期刊名称:Proceedings of the National Academy of Sciences
印刷版ISSN:0027-8424
电子版ISSN:1091-6490
出版年度:1975
卷号:72
期号:8
页码:2873-2876
DOI:10.1073/pnas.72.8.2873
语种:English
出版社:The National Academy of Sciences of the United States of America
摘要:The relative donor properties of the three carbonyl groups of chlorophyll a have been studied theoretically by a series of ab initio molecular fragment, floating spherical Gaussian orbital, self-consistent field calculations on ethyl chlorophyllide a and experimentally through a 13C magnetic resonance study on chlorophyll a. The approximate ground state electronic wavefunction of ethyl chlorophyllide a was perturbed by monopole and dipole point charges whose signs, magnitudes, and positions were chosen to mimic the coulombic interactions associated with carbonyl coordination to Mg. Because the polarizability of the ring V keto carbonyl binding site is substantially greater than that for the ester carbonyl binding sites, the ring V keto binding site binds with smallest binding energy for weak perturbations and with largest binding energy for strong perturbations.

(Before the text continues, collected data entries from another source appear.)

(** * EasyTunnel: relay (server) and agent (client) as event-driven state machines

    The relay is [server/src/index.ts] (Express + Socket.IO), the agent is
    [client/src/index.ts].  Both are single-threaded Node processes: every
    callback (socket event, HTTP request, timer, acknowledgement) runs to
    completion before the next one starts.  Each callback is therefore a
    function from the process state to a new state and the list of effects it
    performs; a run of the process is a fold over the events the Node event
    loop delivers.  Logging is left out. *)

From stdpp Require Import gmap strings list fin_maps pretty.
From Stdlib Require Import ZArith NArith Lia.

Open Scope string_scope.
Open Scope list_scope.

(** ** Wire-level data ([types.ts]) *)

(** Values of TypeScript type [any] that travel as bodies. *)
#[warnings="-register-all"]
Inductive Json : Type :=
| JUndefined
| JNull
| JBool (b : bool)
| JNumber (n : Z)
| JString (s : string)
| JObject (fields : list (string * Json)).

(** [Record<string, string>]: the entries of the object, in insertion order. *)
Abbreviation Headers := (list (string * string)).

Record TunnelRequest := {
  method : string;
  path : string;
  headers : Headers;
  body : Json
}.

Record TunnelResponse := {
  statusCode : Z;
  res_headers : Headers;
  res_body : Json
}.

(** [{ error: msg }] *)
Definition error_body (msg : string) : Json := JObject [("error", JString msg)].

(** JavaScript [a || b] on a possibly undefined string: the empty string is
    falsy as well. *)
Definition or_default (a : option string) (b : string) : string :=
  match a with
  | Some s => if decide (s = EmptyString) then b else s
  | None => b
  end.

(** ** The relay *)

Module Server.

(** *** Credentials *)

Record JWTPayload := {
  clientId : option string;
  type : string;
  iat : option Z;
  exp : option Z
}.

(** Tokens of the [jsonwebtoken] library, symbolically: a token is either a
    string that is no signed token at all, or a payload signed under a key. *)
Inductive Token : Type :=
| Malformed (raw : string)
| Signed (payload : JWTPayload) (key : string).

(** [jwt.verify(token, secret)] at clock [clock] (seconds); [None] stands for
    the exception it throws (bad signature, malformed token, expired). *)
Definition jwt_verify (token : Token) (secret : string) (clock : Z) : option JWTPayload :=
  match token with
  | Malformed _ => None
  | Signed payload key =>
      if decide (key = secret) then
        match exp payload with
        | Some e => if (e <=? clock)%Z then None else Some payload
        | None => Some payload
        end
      else None
  end.

(** [jwt.sign(payload, secret, { expiresIn })] at clock [clock] (seconds). *)
Definition jwt_sign (cid : string) (ty : string) (secret : string) (expiresIn clock : Z) : Token :=
  Signed {| clientId := Some cid; type := ty; iat := Some clock;
            exp := Some (clock + expiresIn)%Z |} secret.

(** [process.env] as far as the relay's credential handling reads it. *)
Record Env := { JWT_SECRET : option string }.

(** [process.env.JWT_SECRET || 'default-secret'] *)
Definition secret (env : Env) : string := or_default (JWT_SECRET env) "default-secret".

(** [generateToken] of [utils/generateToken.ts]; [uuid] is the value of
    [uuidv4()]. *)
Definition generateToken (env : Env) (uuid : string) (clock : Z) : Token :=
  jwt_sign uuid "tunnel-client" (secret env) (30 * 24 * 3600) clock.

Inductive AuthResult : Type :=
| Accept (cid : string)
| Refuse (reason : string).

(** JavaScript [!decoded.clientId] *)
Definition falsy (s : option string) : bool :=
  match s with
  | Some s => bool_decide (s = EmptyString)
  | None => true
  end.

(** The [io.use] authentication middleware.  [token] is
    [socket.handshake.auth.token]; [None] is an absent or empty token. *)
Definition auth_middleware (env : Env) (clock : Z) (token : option Token) : AuthResult :=
  match token with
  | None => Refuse "Authentication token required"
  | Some t =>
      match jwt_verify t (secret env) clock with
      | None => Refuse "Invalid token"
      | Some decoded =>
          if falsy (clientId decoded) || negb (bool_decide (type decoded = "tunnel-client"))
          then Refuse "Invalid token payload"
          else Accept (default EmptyString (clientId decoded))
      end
  end.

(** *** State *)

Record Socket := {
  socket_id : nat;
  data_clientId : string
}.

Record ClientConnection := {
  socket : Socket;
  authenticated : bool;
  lastHeartbeat : N
}.

(** State of the promise a request handler awaits. *)
Inductive Promise : Type :=
| Pending
| Fulfilled (response : TunnelResponse)
| Rejected.

(** One invocation of the [app.all('*')] handler that got past the
    no-client check: the closure it leaves behind while it awaits. *)
Record Request := {
  rq_socket : nat;          (* the socket [tunnel_request] was emitted on *)
  rq_timer : option N;      (* [timeout]: when it is due, while armed *)
  rq_ack : bool;            (* Socket.IO still holds the acknowledgement callback *)
  rq_promise : Promise      (* [responsePromise] *)
}.

Record State := {
  activeClient : option ClientConnection;
  now : N;                      (* [Date.now()], milliseconds *)
  listening : gset nat;         (* connected sockets that carry the handlers of [io.on('connection')] *)
  next_socket : nat;            (* Socket.IO gives every connection an id of its own *)
  requests : gmap nat Request;
  next_request : nat
}.

Definition init : State :=
  {| activeClient := None; now := 0; listening := ∅; next_socket := 0;
     requests := ∅; next_request := 0 |}.

(** *** Effects *)

Inductive Output : Type :=
| HandshakeError (sid : nat) (msg : string)     (* [next(new Error(msg))] *)
| EmitError (sid : nat) (msg : string)          (* [socket.emit('error', msg)] *)
| SocketDisconnect (sid : nat)                  (* [socket.disconnect()] *)
| EmitHeartbeatAck (sid : nat)                  (* [socket.emit('heartbeat_ack')] *)
| EmitTunnelRequest (sid ack : nat) (req : TunnelRequest)
| ResSetHeader (rid : nat) (key value : string) (* [res.setHeader(key, value)] *)
| ResSend (rid : nat) (status : Z) (body : Json)  (* [res.status(status).send(body)] *)
| ResJson (rid : nat) (status : Z) (body : Json)  (* [res.status(status).json(body)] *)
| Unhandled (rid : nat).                        (* TypeError leaving the async handler *)

(** Events the Node event loop delivers to the relay. *)
Inductive Event : Type :=
| Advance (dt : N)                         (* time passes *)
| Connect (token : option Token)           (* a client opens a control connection *)
| Heartbeat (sid : nat)                    (* ['heartbeat'] arrives on socket [sid] *)
| TunnelResponseEvent (sid : nat) (response : TunnelResponse)
| Disconnect (sid : nat)                   (* the transport of socket [sid] is gone *)
| SocketError (sid : nat)
| HttpRequest (req : TunnelRequest)        (* a public HTTP request *)
| Ack (sid ack : nat) (response : TunnelResponse)  (* the client called the callback *)
| RequestTimeout (rid : nat).                     (* the timer of request [rid] fires *)

(** *** Record updates *)

Definition set_activeClient (a : option ClientConnection) (st : State) : State :=
  {| activeClient := a; now := now st; listening := listening st;
     next_socket := next_socket st; requests := requests st;
     next_request := next_request st |}.

Definition set_now (t : N) (st : State) : State :=
  {| activeClient := activeClient st; now := t; listening := listening st;
     next_socket := next_socket st; requests := requests st;
     next_request := next_request st |}.

Definition set_listening (l : gset nat) (st : State) : State :=
  {| activeClient := activeClient st; now := now st; listening := l;
     next_socket := next_socket st; requests := requests st;
     next_request := next_request st |}.

Definition set_next_socket (n : nat) (st : State) : State :=
  {| activeClient := activeClient st; now := now st; listening := listening st;
     next_socket := n; requests := requests st;
     next_request := next_request st |}.

Definition set_requests (r : gmap nat Request) (st : State) : State :=
  {| activeClient := activeClient st; now := now st; listening := listening st;
     next_socket := next_socket st; requests := r;
     next_request := next_request st |}.
(** * Country-name join and correlation pipeline of the MBTI dashboard

    A shallow embedding of [src/pages/04_GNP.py]: the name normalizer
    ([normalize_country_name]), the column checks, the many-to-one inner
    join on the normalized name, the optional [log1p] transform, the
    correlation table ([compute_correlations]) and its display order.

    Conventions of the embedding:
    - a Python [str] is the list of its Unicode code points ([pystr]);
    - a [float64] cell is [NaN], an infinity or a finite real number
      (rounding is not modelled; missingness and order are exact);
    - [st.error] followed by [st.stop] is the outcome [Stop], an uncaught
      Python exception is the outcome [Raise]. *)

From Stdlib Require Import Ascii String NArith Reals Lra.
From stdpp Require Import base list gmap strings sorting.

Local Open Scope N_scope.

(** ** Python strings *)

Definition pystr := list N.

(** An ASCII literal as a Python string. *)
Fixpoint py (s : string) : pystr :=
  match s with
  | EmptyString => []
  | String a r => N_of_ascii a :: py r
  end.

(** [str.isspace] on one code point; [re]'s [\s] on [str] patterns uses the
    same table. *)
Definition isspace (c : N) : bool :=
  ((9 <=? c) && (c <=? 13)) || ((28 <=? c) && (c <=? 32))
  || (c =? 133) || (c =? 160) || (c =? 5760)
  || ((8192 <=? c) && (c <=? 8202))
  || (c =? 8232) || (c =? 8233) || (c =? 8239) || (c =? 8287) || (c =? 12288).

Definition SPACE : N := 32.

(** [str.lstrip()], [str.rstrip()], [str.strip()]. *)
Fixpoint lstrip (l : pystr) : pystr :=
  match l with
  | [] => []
  | c :: r => if isspace c then lstrip r else l
  end.

Fixpoint rstrip (l : pystr) : pystr :=
  match l with
  | [] => []
  | c :: r =>
      match rstrip r with
      | [] => if isspace c then [] else [c]
      | r' => c :: r'
      end
  end.

Definition strip (l : pystr) : pystr := rstrip (lstrip l).

(** [re.sub(r"\s+", " ", l)]: every maximal run of whitespace becomes one
    space.  [in_run] tells that the previous character belonged to a run
    whose replacement has been emitted. *)
Fixpoint re_sub_ws (in_run : bool) (l : pystr) : pystr :=
  match l with
  | [] => []
  | c :: r =>
      if isspace c
      then (if in_run then re_sub_ws true r else SPACE :: re_sub_ws true r)
      else c :: re_sub_ws false r
  end.

Definition collapse (l : pystr) : pystr := re_sub_ws false l.

(** ** Name normalizer ([normalize_country_name], lines 22-58) *)

(** A cell of a name column read from CSV: text, or [NaN] for an empty
    cell. *)
Inductive obj :=
  | OStr (s : pystr)
  | ONaN.

(** [Series.astype(str)] on one cell: [str(float("nan"))] is ["nan"]. *)
Definition astype_str (o : obj) : pystr :=
  match o with
  | OStr s => s
  | ONaN => py "nan"
  end.

(** The dict [repl], in source order. *)
Definition repl : list (pystr * pystr) :=
  [ (py "United States", py "United States of America");
    (py "Russia", py "Russian Federation");
    (py "South Korea", py "Korea, Republic of");
    (py "North Korea", py "Korea, Democratic People's Republic of");
    (py "Vietnam", py "Viet Nam");
    (py "Czech Republic", py "Czechia");
    (py "Ivory Coast", py "C" ++ [244] ++ py "te d'Ivoire");
    (py "Tanzania", py "United Republic of Tanzania");
    (py "Syria", py "Syrian Arab Republic");
    (py "Macau", py "Macao");
    (py "Hong Kong", py "Hong Kong SAR, China");
    (py "Iran", py "Iran, Islamic Republic of");
    (py "Moldova", py "Moldova, Republic of");
    (py "Laos", py "Lao People's Democratic Republic");
    (py "Bolivia", py "Bolivia (Plurinational State of)");
    (py "Venezuela", py "Venezuela (Bolivarian Republic of)");
    (py "Brunei", py "Brunei Darussalam");
    (py "Cape Verde", py "Cabo Verde");
    (py "Congo (Kinshasa)", py "Congo, the Democratic Republic of the");
    (py "Congo (Brazzaville)", py "Congo");
    (py "Micronesia", py "Micronesia, Federated States of");
    (py "The Bahamas", py "Bahamas");
    (py "Gambia", py "Gambia, The");
    (py "Eswatini", py "Swaziland");
    (py "Burma", py "Myanmar");
    (py "Kyrgyzstan", py "Kyrgyz Republic") ].

(** Lookup in a dict given as its item list. *)
Fixpoint dict_get (d : list (pystr * pystr)) (k : pystr) : option pystr :=
  match d with
  | [] => None
  | (k', v) :: d' => if decide (k = k') then Some v else dict_get d' k
  end.

(** [Series.replace(d)] on one cell: a cell equal to a key becomes that
    key's value, any other cell is kept. *)
Definition replace_value (d : list (pystr * pystr)) (x : pystr) : pystr :=
  match dict_get d x with
  | Some v => v
  | None => x
  end.

(** Steps of line 28 on one cell, then line 57. *)
Definition base_name (o : obj) : pystr := collapse (strip (astype_str o)).

Definition normalize_name (o : obj) : pystr := replace_value repl (base_name o).

Definition normalize_country_name (s : list obj) : list pystr :=
  map normalize_name s.

(** Whitespace normal form: no whitespace at either end, and every
    whitespace character is one space followed by a non-space. *)
Definition starts_ok (l : pystr) : bool :=
  match l with
  | [] => true
  | c :: _ => negb (isspace c)
  end.

Fixpoint ends_ok (l : pystr) : bool :=
  match l with
  | [] => true
  | c :: r =>
      match r with
      | [] => negb (isspace c)
      | _ :: _ => ends_ok r
      end
  end.

Fixpoint single_spaces (l : pystr) : bool :=
  match l with
  | [] => true
  | c :: r =>
      (if isspace c then (c =? SPACE) && starts_ok r else true)
      && single_spaces r
  end.

Definition ws_normal (l : pystr) : bool :=
  starts_ok l && ends_ok l && single_spaces l.

(** The words of a string, [str.split()]: maximal runs of non-whitespace. *)
Fixpoint split_ws (cur : pystr) (l : pystr) : list pystr :=
  match l with
  | [] => match cur with [] => [] | _ => [rev cur] end
  | c :: r =>
      if isspace c
      then match cur with [] => split_ws [] r | _ => rev cur :: split_ws [] r end
      else split_ws (c :: cur) r
  end.

Definition words (l : pystr) : list pystr := split_ws [] l.

(** [" ".join(ws)]. *)
Fixpoint join_space (ws : list pystr) : pystr :=
  match ws with
  | [] => []
  | [w] => w
  | w :: ws' => w ++ SPACE :: join_space ws'
  end.

(** The normalizer as the specification words it: the words of the name
    joined by single spaces (surrounding whitespace removed, inner runs
    collapsed), then the alias table seen as a finite map; a name that is
    not a key of the table is kept. *)
Definition alias_table : gmap pystr pystr := list_to_map repl.

Definition spec_normalize_name (o : obj) : pystr :=
  let b := join_space (words (astype_str o)) in
  default b (alias_table !! b).

(** Every value of the table is in whitespace normal form and is not
    itself a key. *)
Definition value_is_final (kv : pystr * pystr) : bool :=
  ws_normal kv.2 && bool_decide (dict_get repl kv.2 = None).

(** ** Numbers, columns and outcomes *)

(** A [float64] cell.  [np.nan] is [NaN]; a finite value carries the real
    number it stands for. *)
Inductive float :=
  | NaN
  | NInf
  | PInf
  | Fin (x : R).

(** [pd.isna] on a numeric cell: only [NaN] is missing, an infinity is
    not. *)
Definition isna (x : float) : bool :=
  match x with
  | NaN => true
  | _ => false
  end.

Definition notna (x : float) : bool := negb (isna x).

(** [np.log1p] on one cell: [log(1 + x)], [NaN] below [-1] and for [NaN],
    minus infinity at [-1]. *)
Definition log1p (x : float) : float :=
  match x with
  | NaN => NaN
  | NInf => NaN
  | PInf => PInf
  | Fin r =>
      if Rlt_dec r (-1) then NaN
      else if Req_EM_T r (-1) then NInf
      else Fin (ln (1 + r))
  end.

(** The numeric columns of a table, by label, in column order.  All
    columns of one table have the same number of rows. *)
Definition NumFrame := list (string * list float).

Fixpoint getcol (df : NumFrame) (c : string) : option (list float) :=
  match df with
  | [] => None
  | (c', xs) :: df' => if decide (c = c') then Some xs else getcol df' c
  end.

(** [df[c] = xs]: replaces the column labelled [c], or appends it. *)
Fixpoint setcol (df : NumFrame) (c : string) (xs : list float) : NumFrame :=
  match df with
  | [] => [(c, xs)]
  | (c', ys) :: df' =>
      if decide (c = c') then (c, xs) :: df' else (c', ys) :: setcol df' c xs
  end.

Inductive exn :=
  | KeyError (label : string)
  | MergeError
  | TypeError.

(** How a run of the page script ends: with a value, with an uncaught
    exception, or halted by [st.stop()] after the message of
    [st.error]. *)
Inductive outcome (A : Type) :=
  | Ok (a : A)
  | Raise (e : exn)
  | Stop (msg : string).

Arguments Ok {A} a.
Arguments Raise {A} e.
Arguments Stop {A} msg.

Definition bind {A B} (m : outcome A) (k : A -> outcome B) : outcome B :=
  match m with
  | Ok a => k a
  | Raise e => Raise e
  | Stop msg => Stop msg
  end.

Notation "'let*' x ':=' m 'in' k" := (bind m (fun x => k))
  (at level 10, x name, m at level 100, k at level 200).

(** ** Correlation engine ([compute_correlations], lines 60-84) *)

(** One dict appended to [rows]. *)
Record CorrRow := {
  MBTI : string;
  pearson_r : float;
  pearson_p : float;
  spearman_r : float;
  spearman_p : float;
  n : nat
}.

(** [df_join[[c, y_col]]]: the two columns row by row, [KeyError] when a
    label is absent. *)
Definition getitem2 (df : NumFrame) (c y_col : string)
  : outcome (list (float * float)) :=
  match getcol df c with
  | None => Raise (KeyError c)
  | Some xs =>
      match getcol df y_col with
      | None => Raise (KeyError y_col)
      | Some ys => Ok (zip xs ys)
      end
  end.

(** [DataFrame.dropna()]: keeps the rows with no missing cell. *)
Definition row_valid (r : float * float) : bool := notna r.1 && notna r.2.

Definition dropna (sub : list (float * float)) : list (float * float) :=
  filter (fun r => row_valid r = true) sub.

Section Correlation.

(** [scipy.stats.pearsonr] and [scipy.stats.spearmanr], each returning the
    coefficient and the two-sided p-value. *)
Variables pearsonr spearmanr : list float -> list float -> float * float.

(** The body of the loop for one column [c] whose valid rows are [sub]. *)
Definition corr_row (c : string) (sub : list (float * float)) : CorrRow :=
  if (length sub <? 3)%nat then
    {| MBTI := c;
       pearson_r := NaN; pearson_p := NaN;
       spearman_r := NaN; spearman_p := NaN;
       n := length sub |}
  else
    let pr := pearsonr sub.*1 sub.*2 in
    let sr := spearmanr sub.*1 sub.*2 in
    {| MBTI := c;
       pearson_r := pr.1; pearson_p := pr.2;
       spearman_r := sr.1; spearman_p := sr.2;
       n := length sub |}.

(** The loop, rows appended in the order of [mbti_cols]; the returned
    table is the list of its rows. *)
Fixpoint compute_correlations (df_join : NumFrame) (mbti_cols : list string)
    (y_col : string) : outcome (list CorrRow) :=
  match mbti_cols with
  | [] => Ok []
  | c :: rest =>
      let* sub := getitem2 df_join c y_col in
      let* rows := compute_correlations df_join rest y_col in
      Ok (corr_row c (dropna sub) :: rows)
  end.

A comparison of 13C magnetic resonance chemical shifts in chlorophyll a monomer and dimer provides new experimental evidence that the donor-acceptor interactions that bind the chlorophyll dimer together involve a substantial participation by the ring V keto carbonyl and minimal participation by the two ester carbonyl groups, and thus are in agreement with conclusions derived from the ab initio calculations.